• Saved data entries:
(* ===== verification/GvSpec.v ===== *)
(** The contract of integer, recency and boolean elections (bms/misc/gvotable.c).

    The abstract state of an integer election is its tally, a map from reasons to
    their last vote and whether it is enabled; the result is the extremal enabled
    vote.  [KeyComparator] is what an election asks of a comparator that orders votes
    by a key; the comparators of the library are its instances. *)

From stdpp Require Import gmap sorting.
From S2P Require Import Prelude GvElection GvOrder.

(** ** Active votes after a vote *)

Section steps.
Context `{Environment}.

Lemma without_middle l1 b0 l2 r :
  b_reason b0 = r -> r ∉ (b_reason <$> l1 ++ l2) ->
  without r (active (l1 ++ b0 :: l2)) = active (l1 ++ l2).
Proof.
  intros Hr Hni. rewrite fmap_app, not_elem_of_app in Hni. destruct Hni.
  rewrite !active_app, active_cons, !without_app, !without_none by done. f_equal.
  destruct (b_enabled b0); [|done]. unfold without.
  by rewrite filter_cons_False by naive_solver.
Qed.

Lemma cast_step_disabled cmp b l l' :
  b_enabled b = false -> cast_step cmp b l l' ->
  active l' = without (b_reason b) (active l).
Proof.
  intros Hd Hs.
  destruct Hs as [l l' ? ? ?|l ? ?|l1 b0 l2 l' ? ? ? ?|l1 b0 l2 ? ? ?|l1 b0 l2 ? ? ?];
    try congruence.
  - by rewrite active_app, active_cons, Hd, without_none, app_nil_r.
  - rewrite without_middle by done. by rewrite !active_app, active_cons, Hd.
  - rewrite without_middle by done. by rewrite active_app, active_cons, Hd, app_nil_r.
Qed.

Lemma cast_step_enabled cmp b l l' :
  b_enabled b = true -> cast_step cmp b l l' ->
  exists rest, inserted cmp b rest l' /\ active rest = without (b_reason b) (active l).
Proof.
  intros He Hs.
  destruct Hs as [l l' ? ? ?|l ? ?|l1 b0 l2 l' ? ? ? ?|l1 b0 l2 ? ? ?|l1 b0 l2 ? ? ?];
    try congruence.
  - exists l. split; [done|]. by rewrite without_none.
  - exists (l1 ++ l2). split; [done|]. by rewrite without_middle.
Qed.

(** ** Comparators by recency *)

Lemma inserted_first cmp b l l' :
  (forall x y, cmp x y < 0) -> inserted cmp b l l' -> l' = b :: l.
Proof.
  intros Hc (l1 & l2 & -> & -> & Hf & _). destruct l1 as [|t l1]; [done|].
  apply Forall_cons in Hf as [Ht _]. specialize (Hc (cur_vote b) (cur_vote t)). lia.
Qed.

Lemma inserted_last cmp b l l' :
  (forall x y, 0 <= cmp x y) -> inserted cmp b l l' -> l' = l ++ [b].
Proof.
  intros Hc (l1 & l2 & -> & -> & _ & Hm). destruct l2 as [|t l2].
  - by rewrite app_nil_r.
  - specialize (Hc (cur_vote b) (cur_vote t)). lia.
Qed.
End steps.

(** ** Comparators by a key *)

Class KeyComparator (cmp : Z -> Z -> Z) (key : Z -> Z) : Prop := {
  cmp_lt a b : cmp a b < 0 <-> key a < key b;
  cmp_eq a b : cmp a b = 0 <-> key a = key b;
}.

#[export] Instance int_min_key : KeyComparator gvotable_comparator_int_min (fun v => 1 * s32 v).
Proof.
  split; intros a b; unfold gvotable_comparator_int_min, gvotable_comparator_int; case_tests.
Qed.

#[export] Instance int_max_key : KeyComparator gvotable_comparator_int_max (fun v => (-1) * s32 v).
Proof.
  split; intros a b; unfold gvotable_comparator_int_max, gvotable_comparator_int; case_tests.
Qed.

(** The unsigned comparators order the other way round: see [uint_max_elects_minimum]. *)
#[export] Instance uint_max_key : KeyComparator gvotable_comparator_uint_max u32.
Proof. split; intros a b; unfold gvotable_comparator_uint_max; case_tests. Qed.

#[export] Instance uint_min_key :
  KeyComparator gvotable_comparator_uint_min (fun v => - u32 v).
Proof.
  split; intros a b; unfold gvotable_comparator_uint_min, gvotable_comparator_uint_max;
    case_tests.
Qed.

(** Ballots in the order of the key: no ballot has a greater key than an
    enabled one behind it. *)
Definition key_le (key : Z -> Z) (a b : ballot) : Prop :=
  b_enabled b = true -> key (cur_vote a) <= key (cur_vote b).

Definition ordered (key : Z -> Z) (l : list ballot) : Prop := StronglySorted (key_le key) l.

Section keys.
Context `{Environment}.
Context (cmp : Z -> Z -> Z) (key : Z -> Z) `{!KeyComparator cmp key}.

Lemma ordered_remove l1 b l2 : ordered key (l1 ++ b :: l2) -> ordered key (l1 ++ l2).
Proof.
  unfold ordered. rewrite !StronglySorted_app, StronglySorted_cons.
  intros (Hc & ? & ? & ?). split_and!; [|done..].
  intros x1 x2 ? ?. apply Hc; [done|]. by constructor.
Qed.

Lemma ordered_inserted b l l' : ordered key l -> inserted cmp b l l' -> ordered key l'.
Proof.
  unfold ordered. intros Ho (l1 & l2 & -> & -> & Hf & Hm).
  rewrite StronglySorted_app in *. destruct Ho as (Hc & H1 & H2).
  assert (Hb2 : Forall (key_le key b) l2).
  { destruct l2 as [|t l2]; [done|]. apply cmp_lt in Hm.
    apply StronglySorted_cons in H2 as [H2 _]. constructor; [intros _; lia|].
    eapply Forall_impl; [exact H2|]. intros x Hx He. specialize (Hx He). lia. }
  split_and!; [|done|by apply StronglySorted_cons].
  intros x1 x2 Hx1 Hx2. apply elem_of_cons in Hx2 as [->|Hx2]; [|by apply Hc].
  intros _. rewrite Forall_forall in Hf. specialize (Hf x1 Hx1).
  destruct (Z.lt_ge_cases (key (cur_vote b)) (key (cur_vote x1))) as [Hlt|]; [|lia].
  apply cmp_lt in Hlt. lia.
Qed.

(** A vote keeps the order, provided a ballot that is disabled in place does not get
    a vote with a greater key than it had. *)
Lemma ordered_step b l l' :
  ordered key l -> cast_step cmp b l l' ->
  (b_enabled b = false -> forall b0, b0 ∈ l -> b_reason b0 = b_reason b ->
     key (cur_vote b) <= key (cur_vote b0)) ->
  ordered key l'.
Proof.
  intros Ho Hs Hd.
  destruct Hs as [l l' ? ? ?|l ? ?|l1 b0 l2 l' ? ? ? ?|l1 b0 l2 Hb Hr ?|l1 b0 l2 Hb ? ?].
  - by eapply ordered_inserted.
  - apply StronglySorted_app_2; [|done|by repeat constructor].
    intros x1 x2 _ ->%list_elem_of_singleton He. congruence.
  - eapply ordered_inserted; [|done]. by eapply ordered_remove.
  - specialize (Hd Hb b0 ltac:(set_solver) Hr).
    unfold ordered in *. rewrite StronglySorted_app, StronglySorted_cons in *.
    destruct Ho as (Hc & ? & Hb0 & ?). split_and!; try done.
    + intros x1 x2 Hx1 [->|Hx2]%elem_of_cons; [intros ?; congruence|].
      apply Hc; [done|]. by constructor.
    + eapply Forall_impl; [exact Hb0|]. intros x Hx He. specialize (Hx He). lia.
  - apply StronglySorted_app_2; [|by eapply ordered_remove|by repeat constructor].
    intros x1 x2 _ ->%list_elem_of_singleton He. congruence.
Qed.

(** The first active vote has the least key. *)
Lemma ordered_active_head l r v a :
  ordered key l -> active l = (r, v) :: a ->
  forall r' v', (r', v') ∈ active l -> key v <= key v'.
Proof.
  revert r v a. induction l as [|b l IH]; intros r v a Ho Ha; [done|].
  apply StronglySorted_cons in Ho as [Hb Ho]. rewrite active_cons in *.
  destruct (b_enabled b); simpl in *.
  - unfold vote_of in *. simplify_eq.
    intros r' v' [Heq|Hin]%elem_of_cons; [by simplify_eq|].
    apply elem_of_active in Hin as (b' & Hin & He & <- & <-).
    rewrite Forall_forall in Hb. by apply Hb.
  - by eapply IH.
Qed.
End keys.

(** ** Tallies *)

(** A reason's last vote, as an [int], and whether it is enabled. *)
Definition entry (b : ballot) : string * (Z * bool) :=
  (b_reason b, (s32 (cur_vote b), b_enabled b)).

Definition tally (l : list ballot) : gmap string (Z * bool) := list_to_map (entry <$> l).

Section tallies.
Context `{Environment}.

Lemma fst_entry l : (entry <$> l).*1 = b_reason <$> l.
Proof. rewrite <- list_fmap_compose. done. Qed.

Lemma tally_lookup l r v e :
  wf_votes l ->
  tally l !! r = Some (v, e) <->
  exists b, b ∈ l /\ b_reason b = r /\ s32 (cur_vote b) = v /\ b_enabled b = e.
Proof.
  intros Hl. unfold tally.
  rewrite <- elem_of_list_to_map by (rewrite fst_entry; apply Hl).
  rewrite list_elem_of_fmap. unfold entry. split.
  - intros (b & ? & ?). simplify_eq. eauto.
  - intros (b & ? & <- & <- & <-). eauto.
Qed.

Lemma tally_permutation l l' : wf_votes l -> l ≡ₚ l' -> tally l = tally l'.
Proof.
  intros Hl Hp. unfold tally. apply list_to_map_proper.
  - rewrite fst_entry. apply Hl.
  - by rewrite Hp.
Qed.

(** A vote replaces the entry of its reason. *)
Lemma cast_step_tally cmp b l l' :
  wf_votes l -> wf_votes l' -> cast_step cmp b l l' ->
  tally l' = <[b_reason b := (s32 (cur_vote b), b_enabled b)]> (tally l).
Proof.
  intros Hl Hl' Hs.
  assert (Hnew : forall rest, l' ≡ₚ b :: rest ->
    (exists b0, l ≡ₚ b0 :: rest /\ b_reason b0 = b_reason b) \/ l = rest ->
    tally l' = <[b_reason b := (s32 (cur_vote b), b_enabled b)]> (tally l)).
  { intros rest Hp Hr. rewrite (tally_permutation l' (b :: rest)) by done.
    destruct Hr as [(b0 & Hp0 & Hb0)| ->]; [|done].
    rewrite (tally_permutation l (b0 :: rest)) by done. unfold tally. simpl.
    by rewrite Hb0, insert_insert_eq. }
  destruct Hs as [l l' ? ? Hi|l ? ?|l1 b0 l2 l' ? ? ? Hi|l1 b0 l2 ? ? ?|l1 b0 l2 ? ? ?].
  - apply (Hnew l); eauto using inserted_permutation.
  - apply (Hnew l); auto. by rewrite Permutation_app_comm.
  - apply (Hnew (l1 ++ l2)); eauto using inserted_permutation.
    left. exists b0. by rewrite <- Permutation_middle.
  - apply (Hnew (l1 ++ l2)); [by rewrite <- Permutation_middle|].
    left. exists b0. by rewrite <- Permutation_middle.
  - apply (Hnew (l1 ++ l2)); [by rewrite (Permutation_app_comm _ [b])|].
    left. exists b0. by rewrite <- Permutation_middle.
Qed.
End tallies.

(** ** Integer elections *)

(** What an integer election promises for a tally: the least (for [sgn] = 1) or the
    greatest (-1) enabled vote and its reason; without one the default; else
    [-EAGAIN]. *)
Definition promises (sgn : Z) (t : gmap string (Z * bool)) (default : option Z)
    (res : Z) (reason : string) : Prop :=
  (t !! reason = Some (res, true) /\
   forall r v, t !! r = Some (v, true) -> sgn * res <= sgn * v) \/
  ((forall r v, t !! r <> Some (v, true)) /\
   match default with
   | Some d => res = d /\ reason = default_reason
   | None => res = - EAGAIN /\ reason = ""%string
   end).

Definition default_of (el : gvotable_election) : option Z :=
  if el_has_default_vote el =? 1 then Some (s32 (el_default_vote el)) else None.

(** One vote of a history: reason, vote, enabled. *)
Definition event : Type := (string * Z * bool)%type.

Definition replay (h : list event) (t : gmap string (Z * bool)) : gmap string (Z * bool) :=
  foldl (fun t ev => <[ev.1.1 := (ev.1.2, ev.2)]> t) t h.

(** An [int] vote for a legal reason; a vote that is disabled is not worse placed than
    the vote it replaces. *)
Definition fair_event (sgn : Z) (t : gmap string (Z * bool)) (ev : event) : Prop :=
  let '(reason, vote, enabled) := ev in
  reason <> ""%string /\ (String.length reason < GVOTABLE_MAX_REASON_LEN)%nat /\
  - 2 ^ 31 <= vote < 2 ^ 31 /\
  (enabled = false -> forall v e, t !! reason = Some (v, e) -> sgn * vote <= sgn * v).

Fixpoint fair (sgn : Z) (t : gmap string (Z * bool)) (h : list event) : Prop :=
  match h with
  | [] => True
  | ev :: h' => fair_event sgn t ev /\ fair sgn (<[ev.1.1 := (ev.1.2, ev.2)]> t) h'
  end.

Section int_elections.
Context `{Environment}.

Fixpoint cast_all (h : list event) (w : world) : outcome world :=
  match h with
  | [] => Ret w
  | (reason, vote, enabled) :: h' =>
    let* rw := gvotable_cast_int_vote true None w (Some reason) vote enabled in
    cast_all h' (snd rw)
  end.

Record int_election (sgn : Z) (el : gvotable_election) : Prop := {
  int_wf : wf_election el;
  int_cmp : KeyComparator (run_cmp (el_cmp el)) (fun v => sgn * s32 v);
  int_sgn : sgn <> 0;
  int_not_bool : el_is_bool_type el = false;
  int_not_forced : el_force_result_is_enabled el = false;
  int_ordered : ordered (fun v => sgn * s32 v) (el_votes el);
}.

(** What reading a settled election gives. *)
Lemma int_election_reads sgn w el :
  w_el w = Some el -> int_election sgn el -> elected el ->
  exists res, gvotable_get_current_int_vote w = Ret (if el_result_is_valid el then res else - EAGAIN) /\
    promises sgn (tally (el_votes el)) (default_of el)
      (if el_result_is_valid el then res else - EAGAIN) (el_reason el).
Proof.
  intros Hw [Hwf Hc Hs Hb Hf Ho] He. exists (s32 (el_result el)).
  assert (Hpub : forall v, publishes el v -> s32 (el_result el) = s32 v).
  { intros v [->|Hcmp]; [done|]. apply cmp_eq in Hcmp. nia. }
  split.
  { unfold gvotable_get_current_int_vote, gvotable_get_current_vote, under_result_lock,
      gvotable_lock_result, gvotable_get_current_result_unlocked.
    rewrite Hw. run. rewrite (wf_re_lock el Hwf), Hf. run.
    destruct (el_result_is_valid el); done. }
  unfold elected in He. rewrite Hb in He. unfold promises, default_of.
  destruct (active (el_votes el)) as [|[r v] a] eqn:Ha.
  - right. split.
    { intros r v Hr. apply tally_lookup in Hr as (b & ? & ? & ? & ?); [|apply Hwf].
      assert ((r, cur_vote b) ∈ active (el_votes el)) as Hin by (apply elem_of_active; eauto).
      rewrite Ha in Hin. by apply elem_of_nil in Hin. }
    destruct (el_has_default_vote el =? 1).
    + destruct He as (-> & -> & Hp). eauto.
    + by destruct He as (-> & ->).
  - destruct He as (-> & -> & Hp). left. rewrite (Hpub v Hp). split.
    + apply tally_lookup; [apply Hwf|].
      assert ((r, v) ∈ active (el_votes el)) as Hin by (rewrite Ha; constructor).
      apply elem_of_active in Hin as (b & ? & ? & <- & <-). eauto.
    + intros r' v' Hr'. apply tally_lookup in Hr' as (b & ? & ? & <- & ?); [|apply Hwf].
      eapply (ordered_active_head (fun v => sgn * s32 v)); [done|done|].
      apply elem_of_active. eauto.
Qed.

Context `{!QuietCallback}.

Lemma s32_u64 v : - 2 ^ 31 <= v < 2 ^ 31 -> s32 (u64 v) = v.
Proof.
  intros Hv. unfold swrap, wrap.
  rewrite <- Zplus_mod_idemp_l, Z.mod_mod_divide by (by exists (2 ^ 32)).
  rewrite Zplus_mod_idemp_l. by apply (swrap_id 32).
Qed.

(** The state after an operation that moves ballots. *)
Lemma int_election_settled sgn w el votes :
  int_election sgn el -> settled w el votes -> ordered (fun v => sgn * s32 v) votes ->
  exists el' res, w_el w = Some el' /\ int_election sgn el' /\ el_votes el' = votes /\
    default_of el' = default_of el /\ gvotable_get_current_int_vote w = Ret res /\
    promises sgn (tally votes) (default_of el) res (el_reason el').
Proof.
  intros Hi (el' & Hw & Hwf & Hv & He & n & m & valid & reason & r & Heq) Ho.
  assert (Hi' : int_election sgn el').
  { destruct Hi. split; try done; subst el'; done. }
  assert (Hd : default_of el' = default_of el) by (by subst el').
  destruct (int_election_reads sgn w el' Hw Hi' (He (int_not_forced _ _ Hi'))) as (res & ? & ?).
  exists el'. rewrite Hv, Hd in *. eauto 10.
Qed.

Lemma int_cast_ok sgn w el reason vote enabled :
  w_el w = Some el -> int_election sgn el ->
  fair_event sgn (tally (el_votes el)) (reason, vote, enabled) ->
  exists rc w' el' res,
    gvotable_cast_int_vote true None w (Some reason) vote enabled = Ret (rc, w') /\
    w_el w' = Some el' /\ int_election sgn el' /\
    tally (el_votes el') = <[reason := (vote, enabled)]> (tally (el_votes el)) /\
    default_of el' = default_of el /\
    gvotable_get_current_int_vote w' = Ret res /\
    promises sgn (tally (el_votes el')) (default_of el) res (el_reason el').
Proof.
  intros Hw Hi (Hne & Hlen & Hv & Hd). pose proof (int_wf _ _ Hi) as Hwf.
  destruct (cast_vote_ok None w el reason (u64 vote) enabled Hw Hwf Hne Hlen)
    as (rc & w' & b & votes & Hc & Hs & Hstep & Hb & Hr & He & Hcv).
  unfold stored_vote in Hcv. rewrite (int_not_bool _ _ Hi) in Hcv.
  assert (Hs32 : s32 (cur_vote b) = vote) by (rewrite Hcv; by apply s32_u64).
  assert (Hwv := wf_el_votes el Hwf).
  assert (Ho : ordered (fun v => sgn * s32 v) votes).
  { eapply (ordered_step (run_cmp (el_cmp el)) _ (KeyComparator0 := int_cmp _ _ Hi)); [apply Hi|done|].
    intros Hbe b0 Hin Hr0. rewrite Hs32. eapply Hd; [congruence|].
    apply tally_lookup; [done|]. exists b0. rewrite Hr0. eauto. }
  destruct (int_election_settled sgn w' el votes Hi Hs Ho) as (el' & res & ? & ? & Hv' & ? & ? & ?).
  exists rc, w', el', res. rewrite Hv'. split_and!; try done.
  rewrite (cast_step_tally _ b (el_votes el)) by eauto using cast_step_wf.
  by rewrite Hr, Hs32, He.
Qed.
End int_elections.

• TASK OBJECTIVE:
Lines holding the string "than" must be copied out of the entries above.

• WRITTEN SOLUTION:
(** Ballots in the order of the key: no ballot has a greater key than an
    a vote with a greater key than it had. *)
(** An [int] vote for a legal reason; a vote that is disabled is not worse placed than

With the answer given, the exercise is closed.